Questions à 100$ (9)
Pour l’animation du Café Chrétien, nous avions eu une formation de plusieurs heures de la part du Café Chrétien St-Hubert, aussi à Montréal. Très fréquenté et reconnu à travers le Québec comme l’un des plus pertinents, nous avons eu le bonheur d’en rencontrer les artisans et de bénéficier de leur expérience. Je me rappelle que lors d’une de ces journées de partage, une dame me lance de bout en bout : «Tu n’as jamais pensé à la prêtrise?» Que non, que je lui réponds!
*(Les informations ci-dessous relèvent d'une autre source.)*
(* ===== verification/Engine.v ===== *)
(** [core/engine.hpp], the graph-exploration steps of an engine: each function
    takes the query after the previous step and extends or prunes its table with
    the current triple pattern. The graph is the interface [Graph]. *)

From S2P Require Import Prelude Types MyMath Keys Query.
Local Open Scope nat_scope.

(** What the engine uses of [DGraph]. A missing list is the empty list; a missing
    attribute is [None] ([has_value == false]). *)
Class Graph := {
  get_edges_global : sid_t → dir_t → sid_t → outcome (list sid_t);
  get_index_edges : sid_t → dir_t → outcome (list sid_t);
  get_vertex_attr_global : sid_t → dir_t → sid_t → outcome (option attr_t)
}.

Section steps.
  Context `{Config} `{Graph}.

  (** [res.get_row_col(i, res.var2col(var))] *)
Definition row_var (r : Result) (i : nat) (var : ssid_t) : outcome sid_t :=
  c ← var2col r var; get_row_col r i (Z.to_nat c).

Definition next_step (q : SPARQLQuery) : SPARQLQuery := set_pattern_step (S (pattern_step q)) q.

Definition is_optional (q : SPARQLQuery) : bool := bool_decide (pg_type q = OPTIONAL).

  (** the row [i] of an OPTIONAL query matches or not: a row that fails for the
      first time loses its optional bindings *)
Definition mark_optional (q : SPARQLQuery) (i : nat) (matched : bool) : outcome SPARQLQuery :=
  m ← read (optional_matched_rows (result q)) i;
  q ← (if m && negb matched then correct_optional_result q i else Ok q);
  ms ← write (optional_matched_rows (result q)) i (matched && m);
  Ok (set_result (set_matched ms (result q)) q).

  (** the edges [sz / mt_factor] per thread, and the rest for the last one *)
Definition index_part (q : SPARQLQuery) (edges : list sid_t) : outcome (list sid_t) :=
  if (mt_factor q =? 0)%Z then Err OutOfBounds
  else
    let start := Z.to_nat (Z.rem (q_tid q) (mt_factor q)) in
    let len := Z.to_nat (Z.of_nat (length edges) / mt_factor q) in
    let part := take len (drop (start * len) edges) in
    Ok (if (Z.of_nat start =? mt_factor q - 1)%Z then part ++ drop ((start + 1) * len) edges else part).

  (** keep the rows whose column [col] is in [set]; the body that
      [index_to_known] and [const_to_known] share *)
Definition match_rows (q : SPARQLQuery) (col : nat) (set : list sid_t) : outcome SPARQLQuery :=
  if is_optional q then
    foldM (λ q i, x ← get_row_col (result q) i col;
             mark_optional q i (bool_decide (x ∈ set))) q (seq 0 (get_row_num (result q)))
  else
    t ← foldM (λ t i, x ← get_row_col (result q) i col;
                if bool_decide (x ∈ set) then append_row_to (result q) i t else Ok t)
          [] (seq 0 (get_row_num (result q)));
    Ok (set_result (set_table t (result q)) q).

Definition index_to_known (q : SPARQLQuery) : outcome SPARQLQuery :=
  p ← get_pattern q;
  col ← var2col (result q) (object p);
  ASSERT (negb (col =? NO_RESULT))%Z;
  ASSERT ((predicate p =? PREDICATE_ID) || (predicate p =? TYPE_ID))%Z;
  edges ← get_index_edges (u32 (subject p)) (direction p);
  set ← index_part q edges;
  q ← match_rows q (Z.to_nat col) set;
  Ok (next_step q).

Definition index_to_unknown (q : SPARQLQuery) : outcome SPARQLQuery :=
  p ← get_pattern q;
  ASSERT ((predicate p =? PREDICATE_ID) || (predicate p =? TYPE_ID))%Z;
  ASSERT (col_num (result q) =? 0);
  edges ← get_index_edges (u32 (subject p)) (direction p);
  t ← index_part q edges;
  r ← add_var2col (set_col_num 1 (set_table t (result q))) (object p) 0 SID_t;
  Ok (set_local_var (-1) (next_step (set_result r q))).

Definition const_to_known (q : SPARQLQuery) : outcome SPARQLQuery :=
  p ← get_pattern q;
  col ← var2col (result q) (object p);
  ASSERT (negb (col =? NO_RESULT))%Z;
  edges ← get_edges_global (u32 (subject p)) (direction p) (u32 (predicate p));
  ASSERT (negb (is_optional q) || (get_row_num (result q) =? length (optional_matched_rows (result q))));
  q ← match_rows q (Z.to_nat col) edges;
  Ok (next_step q).

Definition const_to_unknown (q : SPARQLQuery) : outcome SPARQLQuery :=
  p ← get_pattern q;
  ASSERT (col_num (result q) =? 0);
  edges ← get_edges_global (u32 (subject p)) (direction p) (u32 (predicate p));
  let r := set_table edges (result q) in
  r ← add_var2col r (object p) (col_num r) SID_t;
  Ok (next_step (set_result (set_col_num (S (col_num r)) r) q)).

Definition const_to_unknown_attr (q : SPARQLQuery) : outcome SPARQLQuery :=
  p ← get_pattern q;
  ASSERT (bool_decide (direction p = OUT)); (* attribute always uses OUT *)
  v ← get_vertex_attr_global (u32 (subject p)) (direction p) (u32 (predicate p));
  let '(t, type) := match v with Some v => ([v], get_type v) | None => ([], INT_t) end in
  r ← add_var2col (set_attr_table t (result q)) (object p) 0 type;
  Ok (next_step (set_result (set_attr_col_num 1 r) q)).

  (** the cached neighbours of the last vertex: [cached], [edges] *)
Definition cache : Type := sid_t * list sid_t.
Definition lookup_cached (c : cache) (cur : sid_t) (d : dir_t) (pid : sid_t) : outcome cache :=
  if (cur =? c.1)%Z then Ok c
  else e ← get_edges_global cur d pid; Ok (cur, e).

  (** the tables built by [known_to_unknown]: results, optional marks, attributes *)
Definition tables : Type := list sid_t * list bool * list attr_t.

  (** one more row: the row [i] extended by [x] *)
Definition emit_row (r : Result) (i : nat) (x : sid_t) (t : list sid_t) : outcome (list sid_t) :=
  t ← append_row_to r i t; Ok (t ++ [x]).

Definition extend_row (q : SPARQLQuery) (p : Pattern) (st : tables * cache) (i : nat)
    : outcome (tables * cache) :=
  let '((t, ms, ats), c) := st in
  let r := result q in
  cur ← row_var r i (subject p);
  skip ← (if is_optional q then m ← read (optional_matched_rows r) i; Ok (negb m || (cur =? BLANK_ID)%Z)
          else Ok false);
  if skip : bool then
    m ← read (optional_matched_rows r) i;
    t ← emit_row r i BLANK_ID t;
    Ok ((t, ms ++ [m], ats), c)
  else
    c ← lookup_cached c cur (direction p) (u32 (predicate p));
    if is_optional q then
      t ← foldM (λ t x, emit_row r i x t) t (match c.2 with [] => [BLANK_ID] | es => es end);
      Ok ((t, ms ++ replicate (length (match c.2 with [] => [BLANK_ID] | es => es end)) true, ats), c)
    else
      '(t, ats) ← foldM (λ '(t, ats) x,
          t ← append_row_to r i t;
          ats ← (if global_enable_vattr then append_attr_row_to r i ats else Ok ats);
          Ok (t ++ [x], ats)) (t, ats) c.2;
      Ok ((t, ms, ats), c).

Definition known_to_unknown (q : SPARQLQuery) : outcome SPARQLQuery :=
  p ← get_pattern q;
  '((t, ms, ats), _) ← foldM (extend_row q p) (([], [], []), (BLANK_ID, []))
                         (seq 0 (get_row_num (result q)));
  let r := set_table t (result q) in
  let r := if is_optional q then set_matched ms r else r in
  let r := if global_enable_vattr then set_attr_table ats r else r in
  r ← add_var2col r (object p) (col_num r) SID_t;
  Ok (next_step (set_result (set_col_num (S (col_num r)) r) q)).

Definition attr_row (q : SPARQLQuery) (p : Pattern) (st : list sid_t * list attr_t * Z) (i : nat)
    : outcome (list sid_t * list attr_t * Z) :=
  let '(t, ats, type) := st in
  prev_id ← row_var (result q) i (subject p);
  v ← get_vertex_attr_global prev_id (direction p) (u32 (predicate p));
  match v with
  | Some v =>
      t ← append_row_to (result q) i t;
      ats ← append_attr_row_to (result q) i ats;
      Ok (t, ats ++ [v], get_type v)
  | None => Ok (t, ats, type)
  end.

Definition known_to_unknown_attr (q : SPARQLQuery) : outcome SPARQLQuery :=
  p ← get_pattern q;
  ASSERT (bool_decide (direction p = OUT)); (* attribute always uses OUT *)
  '(t, ats, type) ← foldM (attr_row q p) ([], [], pred_type p) (seq 0 (get_row_num (result q)));
  let r := set_attr_table ats (set_table t (result q)) in
  r ← add_var2col r (object p) (attr_col_num r) type;
  Ok (next_step (set_result (set_attr_col_num (S (attr_col_num r)) r) q)).

  (** the state of the pruning loops: the query, the new tables, the cache *)
Definition prune_state : Type := SPARQLQuery * (list sid_t * list attr_t) * cache.

  (** a matched row of a non-OPTIONAL query *)
Definition keep_row (q : SPARQLQuery) (i : nat) (st : list sid_t * list attr_t)
    : outcome (list sid_t * list attr_t) :=
  t ← append_row_to (result q) i st.1;
  ats ← (if global_enable_vattr then append_attr_row_to (result q) i st.2 else Ok st.2);
  Ok (t, ats).

Definition known_row (p : Pattern) (st : prune_state) (i : nat) : outcome prune_state :=
  let '(q, ts, c) := st in
  cur ← row_var (result q) i (subject p);
  c ← lookup_cached c cur (direction p) (u32 (predicate p));
  known ← row_var (result q) i (object p);
  let matched := bool_decide (known ∈ c.2) in
  if is_optional q then q ← mark_optional q i matched; Ok (q, ts, c)
  else if matched then ts ← keep_row q i ts; Ok (q, ts, c)
  else Ok (q, ts, c).

  (** the new tables replace the old ones, except in an OPTIONAL query *)
Definition swap_tables (q : SPARQLQuery) (ts : list sid_t * list attr_t) : SPARQLQuery :=
  if is_optional q then q
  else
    let r := set_table ts.1 (result q) in
    set_result (if global_enable_vattr then set_attr_table ts.2 r else r) q.

Definition known_to_known (q : SPARQLQuery) : outcome SPARQLQuery :=
  p ← get_pattern q;
  '(q, ts, _) ← foldM (known_row p) (q, ([], []), (BLANK_ID, [])) (seq 0 (get_row_num (result q)));
  Ok (next_step (swap_tables q ts)).

  (** [known_to_const] also caches whether the constant was found *)
Definition const_row (p : Pattern) (st : prune_state * bool) (i : nat) : outcome (prune_state * bool) :=
  let '((q, ts, c), found) := st in
  cur ← row_var (result q) i (subject p);
  '(c, found) ← (if negb (cur =? c.1)%Z then
      e ← get_edges_global cur (direction p) (u32 (predicate p));
      Ok ((cur, e), bool_decide (u32 (object p) ∈ e))
    else Ok (c, found));
  if is_optional q then q ← mark_optional q i found; Ok ((q, ts, c), found)
  else if found : bool then ts ← keep_row q i ts; Ok ((q, ts, c), found)
  else Ok ((q, ts, c), found).

Definition known_to_const (q : SPARQLQuery) : outcome SPARQLQuery :=
  p ← get_pattern q;
  '((q, ts, _), _) ← foldM (const_row p) ((q, ([], []), (BLANK_ID, [])), false)
                       (seq 0 (get_row_num (result q)));
  Ok (next_step (swap_tables q ts)).

  (** *** Patterns with an unknown predicate (VERSATILE) *)

  (** the predicates of [v] with their neighbours *)
Definition pred_edges (v : sid_t) (d : dir_t) : outcome (list (sid_t * list sid_t)) :=
  pids ← get_edges_global v d PREDICATE_ID;
  foldM (λ acc p, e ← get_edges_global v d p; Ok (acc ++ [(p, e)])) [] pids.

Definition const_unknown_unknown (q : SPARQLQuery) : outcome SPARQLQuery :=
  p ← get_pattern q;
  pes ← pred_edges (u32 (subject p)) (direction p);
  let t := foldl (λ t pe, foldl (λ t x, t ++ [pe.1; x]) t pe.2) [] pes in
  r ← add_var2col (set_col_num 2 (set_table t (result q))) (predicate p) 0 SID_t;
  r ← add_var2col r (object p) 1 SID_t;
  Ok (next_step (set_result r q)).

Definition known_unknown_unknown (q : SPARQLQuery) : outcome SPARQLQuery :=
  p ← get_pattern q;
  t ← foldM (λ t i,
        cur ← row_var (result q) i (subject p);
        pes ← pred_edges cur (direction p);
        foldM (λ t pe, foldM (λ t x, t ← append_row_to (result q) i t; Ok (t ++ [pe.1; x])) t pe.2) t pes)
      [] (seq 0 (get_row_num (result q)));
  let r := set_table t (result q) in
  r ← add_var2col r (predicate p) (col_num r) SID_t;
  r ← add_var2col r (object p) (col_num r + 1) SID_t;
  Ok (next_step (set_result (set_col_num (col_num r + 2) r) q)).

Definition known_unknown_const (q : SPARQLQuery) : outcome SPARQLQuery :=
  p ← get_pattern q;
  t ← foldM (λ t i,
        prev_id ← row_var (result q) i (subject p);
        pes ← pred_edges prev_id (direction p);
        foldM (λ t pe, if bool_decide (u32 (object p) ∈ pe.2) then emit_row (result q) i pe.1 t else Ok t) t pes)
      [] (seq 0 (get_row_num (result q)));
  let r := set_table t (result q) in
  r ← add_var2col r (predicate p) (col_num r) SID_t;
  Ok (next_step (set_result (set_col_num (S (col_num r)) r) q)).

Definition const_unknown_const (q : SPARQLQuery) : outcome SPARQLQuery :=
  p ← get_pattern q;
  ASSERT (col_num (result q) =? 0);
  pes ← pred_edges (u32 (subject p)) (direction p);
  let t := foldl (λ t pe, if bool_decide (u32 (object p) ∈ pe.2) then t ++ [pe.1] else t) [] pes in
  r ← add_var2col (set_col_num 1 (set_table t (result q))) (predicate p) 0 SID_t;
  Ok (next_step (set_result r q)).
End steps.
Je me vois partout mais pas là, même si j’ai une forte sympathie envers les ministres du culte et tout ce qui touche au spirituel!
À l’époque,
la formule des Cafés Chrétiens s’avérait très populaire dans la province et
apportait un quelque chose d’irremplaçable, à mon avis, à l’Église de
chez-nous. Il s’agissait d’un réseau de solidarité et d’évangélisation
remarquable. Il n’y en a presque plus, de CC, maintenant. Celui dans lequel
j’ai cheminé est fermé depuis belle lurette, pas très longtemps après que nous
ayons célébré ses 20 ans. Que s’est-il passé? Difficile à dire. Manque de
fonds? Avons-nous eu le soutien suffisant de la part de l’Église-institution?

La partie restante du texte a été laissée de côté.